Harga komoditas logam industri masih sulit bergerak naik di tengah ancaman resesi global. Nikel mengalami koreksi harga cukup dalam di sepanjang tahun ini.
Founder Traderindo.com Wahyu Tribowo Laksono menjelaskan, pembukaan kembali aktivitas pasca-pandemi covid-19 menjadi pendukung utama harga logam industri. Ancaman inflasi, agresivitas The Fed dan penguatan dolar Amerika Serikat (AS) mulai mereda. Faktor konflik geopolitik sedikit banyaknya juga berpengaruh pada harga logam industri, tetapi bisa diantisipasi.

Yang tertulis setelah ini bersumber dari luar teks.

Lemma run_vop_spec m s c o :
  holds N K parent m s → vop_ok N o s →
  ∃ m' c' r, run_vop time junk fuel parent o (Yfs m ∅ c) = Ret (r, Yfs m' ∅ c') ∧ vop_returns o s.1 r ∧
    holds N K parent m' (vop_next N o s).
Proof using HK Hfuel HN HN63.
  destruct s as [d R]. intros Hv Ho. destruct o as [nm|nm off x|nm off size|nm|].
  - by apply run_create_spec.
  - destruct Ho as [Hnm Ho]. destruct (by_name_run m d R c nm (PWrite off x)
      (λ ino, ret ← write time junk fuel ino x (Z.of_nat (length x)) off; mret (VRet ret [])) Hv Hnm Ho)
      as (m' & c' & res & E & V & Q).
    { intros ino t r t' (r1 & t1 & E & [= <- <-])%st_bind_ret. by run E. }
    exists m', c', res. split_and!; [done| |done]. simpl. destruct (d !! nm); [|done]. by destruct Q as (r & -> & ->).
  - destruct Ho as [Hnm Ho]. destruct (by_name_run m d R c nm (PRead off size)
      (λ ino, '(ret, d) ← read time junk fuel ino size off; mret (VRet ret d)) Hv Hnm Ho) as (m' & c' & res & E & V & Q).
    { intros ino t [r1 r2] t' E. by run E. }
    exists m', c', res. split_and!; [done| |].
    + simpl. destruct (d !! nm); [|done]. destruct Q as ([r1 r2] & -> & Q1 & Q2). simpl in *. subst r1. by exists r2.
    + simpl in V |- *. by rewrite alter_id in V by done.
  - destruct Hv as (b & ns & ess & fs & V & Es). simpl in *. subst d. rewrite lookup_fmap. destruct (fs !! nm) as [f|] eqn:Ef; simpl.
    + destruct (volume_unlink time junk fuel parent N K HK Hfuel V nm f c Ho Ef) as (m' & b' & ess' & E & V').
      eexists m', _, _. split_and!; [by run E|done|]. exists b', ns, ess', (delete nm fs). by rewrite fmap_delete.
    + destruct (volume_unlink_none time junk fuel parent N K HK Hfuel V nm c Ho Ef) as (m' & b' & E & V').
      eexists m', _, _. split_and!; [by run E|done|]. by exists b', ns, ess, fs.
  - destruct Hv as (b & ns & ess & fs & V & Es). simpl in *. subst d.
    destruct (volume_readdir time junk fuel parent N K HK Hfuel V c) as (m' & b' & items & E & V' & Hi & Hz).
    eexists m', _, _. split_and!; [by run E| |by exists b', ns, ess, fs]. f_equal; [|by rewrite map_size_fmap].
    apply set_eq. intros nm. rewrite dom_fmap_L, elem_of_map_img, elem_of_dom. split.
    + intros [i Hnm%Hi]. destruct (fs !! nm); [by eexists|done].
    + intros [f Hf]. exists (f_ino f). apply Hi. by rewrite Hf.
Qed.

Hanya saja, ancaman negatif resesi global masih kuat. Data-data ekonomi Amerika Serikat (AS) baru-baru ini terpantau masih mengecewakan yang menyebabkan harga komoditas logam industri terancam dan sulit untuk bullish. Hanya data non-farm payroll (NFP) AS yang masih bisa menambahkan sebesar 236.000 pekerjaan di Maret 2023, dibanding 326.000 pekerjaan pada bulan Februari 2023.
Wahyu menyoroti, satu faktor lebih lanjut yang mendukung harga aluminium adalah risiko penerapan sanksi pemerintah AS terhadap perusahaan aluminium Rusia seperti Rusal. Adanya larangan impor produk aluminium Rusia sebagai bentuk kecaman invasi Rusia ke Ukraina yang dimulai sejak 2022 lalu.
Di saat negara Barat terus menghindari aluminium Rusia, China tetap menjadi pembeli yang bersemangat. Bahkan, impor aluminium China dari Rusia meningkat hampir tiga kali lipat, dengan data pabean yang menunjukkan impor melonjak lebih dari 266% selama Januari dan Februari 2023.
Secara historis, Rusia mewakili pemasok kunci untuk Tiongkok. Pada tahun 2022, Rusia menyumbang 69% dari total impor aluminium primer ke Tiongkok. Peningkatan terbaru ini masih terjadi pada saat sektor aluminium China sebenarnya melambat akibat kekurangan air yang parah.
Industri konstruksi dan otomotif China sebagian besar masih akan mendorong permintaan aluminium. Tetapi, waspadai pelemahan ekonomi China berpotensi menekan harga aluminium nantinya. Wahyu menuturkan, faktor China memang sangat krusial bagi logam industri. Harga tembaga juga terkait erat dengan ekonomi China karena negeri tirai bambu mengonsumsi lebih dari setengah volume dunia.